Items from a dataset>
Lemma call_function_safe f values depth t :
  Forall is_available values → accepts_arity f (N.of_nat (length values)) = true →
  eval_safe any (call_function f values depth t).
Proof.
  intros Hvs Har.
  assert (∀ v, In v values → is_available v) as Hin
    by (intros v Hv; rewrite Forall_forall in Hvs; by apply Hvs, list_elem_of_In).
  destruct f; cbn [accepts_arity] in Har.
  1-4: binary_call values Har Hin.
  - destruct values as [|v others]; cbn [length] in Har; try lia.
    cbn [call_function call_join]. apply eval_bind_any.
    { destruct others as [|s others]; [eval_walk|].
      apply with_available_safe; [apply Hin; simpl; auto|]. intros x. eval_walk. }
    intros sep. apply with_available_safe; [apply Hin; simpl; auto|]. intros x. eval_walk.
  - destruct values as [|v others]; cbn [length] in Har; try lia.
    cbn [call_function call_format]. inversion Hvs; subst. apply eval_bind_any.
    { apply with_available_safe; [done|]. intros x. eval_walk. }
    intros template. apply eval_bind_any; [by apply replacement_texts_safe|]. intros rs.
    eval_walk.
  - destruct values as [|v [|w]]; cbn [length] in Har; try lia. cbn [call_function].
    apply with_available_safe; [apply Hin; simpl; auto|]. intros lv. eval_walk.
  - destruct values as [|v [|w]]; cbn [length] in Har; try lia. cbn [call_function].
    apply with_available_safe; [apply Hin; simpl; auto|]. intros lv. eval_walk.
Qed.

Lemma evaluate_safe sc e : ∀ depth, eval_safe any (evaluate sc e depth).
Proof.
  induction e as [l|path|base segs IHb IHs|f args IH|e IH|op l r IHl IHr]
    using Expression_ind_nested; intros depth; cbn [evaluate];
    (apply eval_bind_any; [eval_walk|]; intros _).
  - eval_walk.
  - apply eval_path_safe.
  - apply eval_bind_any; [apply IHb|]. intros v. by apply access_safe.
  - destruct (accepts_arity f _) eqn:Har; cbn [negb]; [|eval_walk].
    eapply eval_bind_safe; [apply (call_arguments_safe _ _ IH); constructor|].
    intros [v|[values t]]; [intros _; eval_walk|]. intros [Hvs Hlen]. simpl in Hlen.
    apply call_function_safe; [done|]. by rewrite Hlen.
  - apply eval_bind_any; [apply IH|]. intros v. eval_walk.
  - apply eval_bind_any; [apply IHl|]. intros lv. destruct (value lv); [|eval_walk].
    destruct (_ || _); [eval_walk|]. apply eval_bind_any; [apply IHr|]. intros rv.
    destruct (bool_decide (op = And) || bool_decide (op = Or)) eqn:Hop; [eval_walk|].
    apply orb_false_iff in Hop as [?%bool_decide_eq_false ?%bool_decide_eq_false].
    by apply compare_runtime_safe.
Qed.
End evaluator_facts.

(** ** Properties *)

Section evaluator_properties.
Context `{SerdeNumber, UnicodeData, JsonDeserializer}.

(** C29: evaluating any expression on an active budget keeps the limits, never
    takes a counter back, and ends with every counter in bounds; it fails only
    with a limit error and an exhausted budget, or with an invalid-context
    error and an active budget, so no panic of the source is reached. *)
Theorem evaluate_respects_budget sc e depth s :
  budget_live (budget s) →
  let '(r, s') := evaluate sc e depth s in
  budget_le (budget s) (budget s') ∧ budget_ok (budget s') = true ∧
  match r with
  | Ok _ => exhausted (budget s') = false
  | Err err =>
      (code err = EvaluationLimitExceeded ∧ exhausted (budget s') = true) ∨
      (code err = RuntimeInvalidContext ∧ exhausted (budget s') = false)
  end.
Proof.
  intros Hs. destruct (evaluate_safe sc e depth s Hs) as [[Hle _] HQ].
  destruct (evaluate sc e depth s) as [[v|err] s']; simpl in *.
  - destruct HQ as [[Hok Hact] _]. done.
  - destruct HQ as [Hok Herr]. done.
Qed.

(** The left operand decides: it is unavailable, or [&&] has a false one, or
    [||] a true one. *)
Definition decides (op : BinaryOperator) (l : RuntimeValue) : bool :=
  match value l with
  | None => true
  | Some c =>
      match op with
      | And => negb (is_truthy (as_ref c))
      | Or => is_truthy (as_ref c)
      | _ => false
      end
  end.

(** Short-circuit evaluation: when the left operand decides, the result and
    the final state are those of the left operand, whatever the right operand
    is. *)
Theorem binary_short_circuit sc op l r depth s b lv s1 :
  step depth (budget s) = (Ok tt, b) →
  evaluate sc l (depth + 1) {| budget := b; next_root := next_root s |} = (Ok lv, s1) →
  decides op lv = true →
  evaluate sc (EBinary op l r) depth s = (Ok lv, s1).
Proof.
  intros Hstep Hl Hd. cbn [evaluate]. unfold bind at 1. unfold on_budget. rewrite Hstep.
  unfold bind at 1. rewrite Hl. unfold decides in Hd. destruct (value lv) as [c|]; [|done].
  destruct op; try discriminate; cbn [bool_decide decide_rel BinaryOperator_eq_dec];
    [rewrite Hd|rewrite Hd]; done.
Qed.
* * *
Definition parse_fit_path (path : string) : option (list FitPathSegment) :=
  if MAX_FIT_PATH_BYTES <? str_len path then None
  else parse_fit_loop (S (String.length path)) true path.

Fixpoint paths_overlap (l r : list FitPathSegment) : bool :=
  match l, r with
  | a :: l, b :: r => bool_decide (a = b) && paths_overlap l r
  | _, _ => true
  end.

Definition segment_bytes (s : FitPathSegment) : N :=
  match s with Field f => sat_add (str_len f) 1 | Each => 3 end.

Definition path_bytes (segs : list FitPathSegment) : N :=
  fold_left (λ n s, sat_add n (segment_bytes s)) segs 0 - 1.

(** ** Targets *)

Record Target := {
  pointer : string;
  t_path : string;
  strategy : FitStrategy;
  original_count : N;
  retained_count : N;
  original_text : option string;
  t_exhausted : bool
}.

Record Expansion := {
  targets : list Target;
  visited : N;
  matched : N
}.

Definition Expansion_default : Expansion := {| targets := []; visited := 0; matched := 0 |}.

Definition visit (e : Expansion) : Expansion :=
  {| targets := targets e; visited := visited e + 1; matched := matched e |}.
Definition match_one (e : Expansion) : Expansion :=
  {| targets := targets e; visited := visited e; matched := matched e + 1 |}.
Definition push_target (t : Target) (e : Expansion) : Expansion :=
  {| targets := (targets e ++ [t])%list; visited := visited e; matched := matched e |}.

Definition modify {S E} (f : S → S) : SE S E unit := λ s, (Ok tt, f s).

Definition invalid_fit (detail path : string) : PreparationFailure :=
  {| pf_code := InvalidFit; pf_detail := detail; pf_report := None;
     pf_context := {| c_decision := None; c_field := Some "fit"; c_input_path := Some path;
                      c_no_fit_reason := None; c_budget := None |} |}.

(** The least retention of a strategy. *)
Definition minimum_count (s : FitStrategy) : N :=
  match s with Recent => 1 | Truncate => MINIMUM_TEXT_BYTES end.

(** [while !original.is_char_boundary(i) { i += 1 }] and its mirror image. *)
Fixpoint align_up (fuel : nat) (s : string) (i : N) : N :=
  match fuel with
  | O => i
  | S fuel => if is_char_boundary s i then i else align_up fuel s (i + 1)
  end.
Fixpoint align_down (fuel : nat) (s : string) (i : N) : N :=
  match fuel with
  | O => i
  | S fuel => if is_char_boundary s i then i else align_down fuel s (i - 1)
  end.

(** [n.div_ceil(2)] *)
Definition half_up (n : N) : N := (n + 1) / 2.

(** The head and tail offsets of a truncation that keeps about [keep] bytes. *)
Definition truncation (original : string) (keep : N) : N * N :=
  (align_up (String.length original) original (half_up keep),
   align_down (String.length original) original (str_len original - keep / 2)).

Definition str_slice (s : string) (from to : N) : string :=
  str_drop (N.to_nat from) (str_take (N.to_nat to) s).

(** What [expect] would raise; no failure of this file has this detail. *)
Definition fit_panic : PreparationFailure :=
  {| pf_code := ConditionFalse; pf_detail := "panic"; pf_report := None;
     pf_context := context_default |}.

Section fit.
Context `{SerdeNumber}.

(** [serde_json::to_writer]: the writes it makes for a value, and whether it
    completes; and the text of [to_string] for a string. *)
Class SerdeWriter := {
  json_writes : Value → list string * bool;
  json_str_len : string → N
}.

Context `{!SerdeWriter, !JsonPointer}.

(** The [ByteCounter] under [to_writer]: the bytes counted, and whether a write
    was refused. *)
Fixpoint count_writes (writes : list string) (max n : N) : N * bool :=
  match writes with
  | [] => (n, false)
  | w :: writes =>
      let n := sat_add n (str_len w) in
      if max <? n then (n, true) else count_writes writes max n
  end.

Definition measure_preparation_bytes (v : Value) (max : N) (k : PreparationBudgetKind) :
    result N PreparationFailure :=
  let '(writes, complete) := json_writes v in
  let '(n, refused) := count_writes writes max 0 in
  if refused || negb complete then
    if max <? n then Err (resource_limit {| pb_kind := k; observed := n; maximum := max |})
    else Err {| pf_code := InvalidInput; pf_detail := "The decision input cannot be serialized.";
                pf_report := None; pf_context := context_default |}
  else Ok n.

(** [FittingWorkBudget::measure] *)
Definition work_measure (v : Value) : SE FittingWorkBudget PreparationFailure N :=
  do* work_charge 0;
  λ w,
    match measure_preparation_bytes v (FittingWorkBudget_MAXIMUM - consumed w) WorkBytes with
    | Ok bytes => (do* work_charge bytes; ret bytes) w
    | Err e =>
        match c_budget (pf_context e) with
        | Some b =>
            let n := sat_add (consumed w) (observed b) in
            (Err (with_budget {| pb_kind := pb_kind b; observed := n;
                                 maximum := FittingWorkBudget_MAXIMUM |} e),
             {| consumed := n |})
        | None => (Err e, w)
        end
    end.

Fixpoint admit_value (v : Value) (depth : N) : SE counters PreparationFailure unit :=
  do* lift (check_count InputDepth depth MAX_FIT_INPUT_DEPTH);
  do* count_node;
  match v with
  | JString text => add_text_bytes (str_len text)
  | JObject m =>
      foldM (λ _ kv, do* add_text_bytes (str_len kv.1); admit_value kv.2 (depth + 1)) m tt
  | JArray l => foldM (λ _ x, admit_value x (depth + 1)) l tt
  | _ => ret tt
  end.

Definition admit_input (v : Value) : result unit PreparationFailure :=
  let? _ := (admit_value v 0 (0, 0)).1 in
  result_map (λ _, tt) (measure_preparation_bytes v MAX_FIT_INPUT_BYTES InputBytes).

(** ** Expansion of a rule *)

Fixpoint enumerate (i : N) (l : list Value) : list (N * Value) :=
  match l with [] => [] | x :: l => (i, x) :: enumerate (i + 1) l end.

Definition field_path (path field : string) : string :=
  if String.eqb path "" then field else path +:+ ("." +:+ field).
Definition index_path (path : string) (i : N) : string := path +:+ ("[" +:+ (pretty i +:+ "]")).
==
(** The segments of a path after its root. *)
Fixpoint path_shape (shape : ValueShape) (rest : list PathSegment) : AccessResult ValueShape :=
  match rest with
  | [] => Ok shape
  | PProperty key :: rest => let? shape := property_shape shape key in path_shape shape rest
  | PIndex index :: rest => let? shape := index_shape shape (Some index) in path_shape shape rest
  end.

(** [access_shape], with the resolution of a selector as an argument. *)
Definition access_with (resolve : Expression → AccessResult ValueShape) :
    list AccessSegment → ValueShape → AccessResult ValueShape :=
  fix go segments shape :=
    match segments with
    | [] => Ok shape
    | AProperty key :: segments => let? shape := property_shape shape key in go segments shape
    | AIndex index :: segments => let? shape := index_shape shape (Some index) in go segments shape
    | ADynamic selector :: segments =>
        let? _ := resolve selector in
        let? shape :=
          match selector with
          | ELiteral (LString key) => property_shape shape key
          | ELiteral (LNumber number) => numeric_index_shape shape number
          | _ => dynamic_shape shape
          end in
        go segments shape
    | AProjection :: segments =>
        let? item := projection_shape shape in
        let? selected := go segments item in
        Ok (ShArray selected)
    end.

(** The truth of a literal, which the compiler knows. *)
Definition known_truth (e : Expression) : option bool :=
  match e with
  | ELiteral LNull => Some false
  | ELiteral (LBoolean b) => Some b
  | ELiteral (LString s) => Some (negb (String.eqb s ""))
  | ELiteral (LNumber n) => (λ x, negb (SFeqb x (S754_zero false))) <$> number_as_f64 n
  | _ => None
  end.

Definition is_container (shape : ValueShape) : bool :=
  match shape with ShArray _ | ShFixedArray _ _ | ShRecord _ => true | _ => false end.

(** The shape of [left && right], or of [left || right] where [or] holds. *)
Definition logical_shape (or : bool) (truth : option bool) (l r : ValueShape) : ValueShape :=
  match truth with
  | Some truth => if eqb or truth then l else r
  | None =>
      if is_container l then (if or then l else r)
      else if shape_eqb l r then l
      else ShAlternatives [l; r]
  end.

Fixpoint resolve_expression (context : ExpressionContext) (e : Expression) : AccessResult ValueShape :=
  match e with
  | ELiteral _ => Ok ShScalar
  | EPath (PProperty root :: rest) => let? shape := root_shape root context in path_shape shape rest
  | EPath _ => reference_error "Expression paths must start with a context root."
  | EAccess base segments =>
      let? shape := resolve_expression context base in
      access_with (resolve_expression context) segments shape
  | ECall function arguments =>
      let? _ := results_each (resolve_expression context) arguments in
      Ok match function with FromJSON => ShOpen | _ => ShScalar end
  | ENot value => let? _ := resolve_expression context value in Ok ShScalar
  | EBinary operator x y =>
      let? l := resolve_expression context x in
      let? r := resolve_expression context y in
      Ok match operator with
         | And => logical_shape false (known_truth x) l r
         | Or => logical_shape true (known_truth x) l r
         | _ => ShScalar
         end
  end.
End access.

PROBLEM STATEMENT>
Looking at the entries above, can you reproduce exactly the lines from the one that holds "Lemma call_function_safe f" through the one that holds "intros [v|[values t]];", and only those?

RESULT OF THE TASK>
Lemma call_function_safe f values depth t :
  Forall is_available values → accepts_arity f (N.of_nat (length values)) = true →
  eval_safe any (call_function f values depth t).
Proof.
  intros Hvs Har.
  assert (∀ v, In v values → is_available v) as Hin
    by (intros v Hv; rewrite Forall_forall in Hvs; by apply Hvs, list_elem_of_In).
  destruct f; cbn [accepts_arity] in Har.
  1-4: binary_call values Har Hin.
  - destruct values as [|v others]; cbn [length] in Har; try lia.
    cbn [call_function call_join]. apply eval_bind_any.
    { destruct others as [|s others]; [eval_walk|].
      apply with_available_safe; [apply Hin; simpl; auto|]. intros x. eval_walk. }
    intros sep. apply with_available_safe; [apply Hin; simpl; auto|]. intros x. eval_walk.
  - destruct values as [|v others]; cbn [length] in Har; try lia.
    cbn [call_function call_format]. inversion Hvs; subst. apply eval_bind_any.
    { apply with_available_safe; [done|]. intros x. eval_walk. }
    intros template. apply eval_bind_any; [by apply replacement_texts_safe|]. intros rs.
    eval_walk.
  - destruct values as [|v [|w]]; cbn [length] in Har; try lia. cbn [call_function].
    apply with_available_safe; [apply Hin; simpl; auto|]. intros lv. eval_walk.
  - destruct values as [|v [|w]]; cbn [length] in Har; try lia. cbn [call_function].
    apply with_available_safe; [apply Hin; simpl; auto|]. intros lv. eval_walk.
Qed.

Lemma evaluate_safe sc e : ∀ depth, eval_safe any (evaluate sc e depth).
Proof.
  induction e as [l|path|base segs IHb IHs|f args IH|e IH|op l r IHl IHr]
    using Expression_ind_nested; intros depth; cbn [evaluate];
    (apply eval_bind_any; [eval_walk|]; intros _).
  - eval_walk.
  - apply eval_path_safe.
  - apply eval_bind_any; [apply IHb|]. intros v. by apply access_safe.
  - destruct (accepts_arity f _) eqn:Har; cbn [negb]; [|eval_walk].
    eapply eval_bind_safe; [apply (call_arguments_safe _ _ IH); constructor|].
    intros [v|[values t]]; [intros _; eval_walk|]. intros [Hvs Hlen]. simpl in Hlen.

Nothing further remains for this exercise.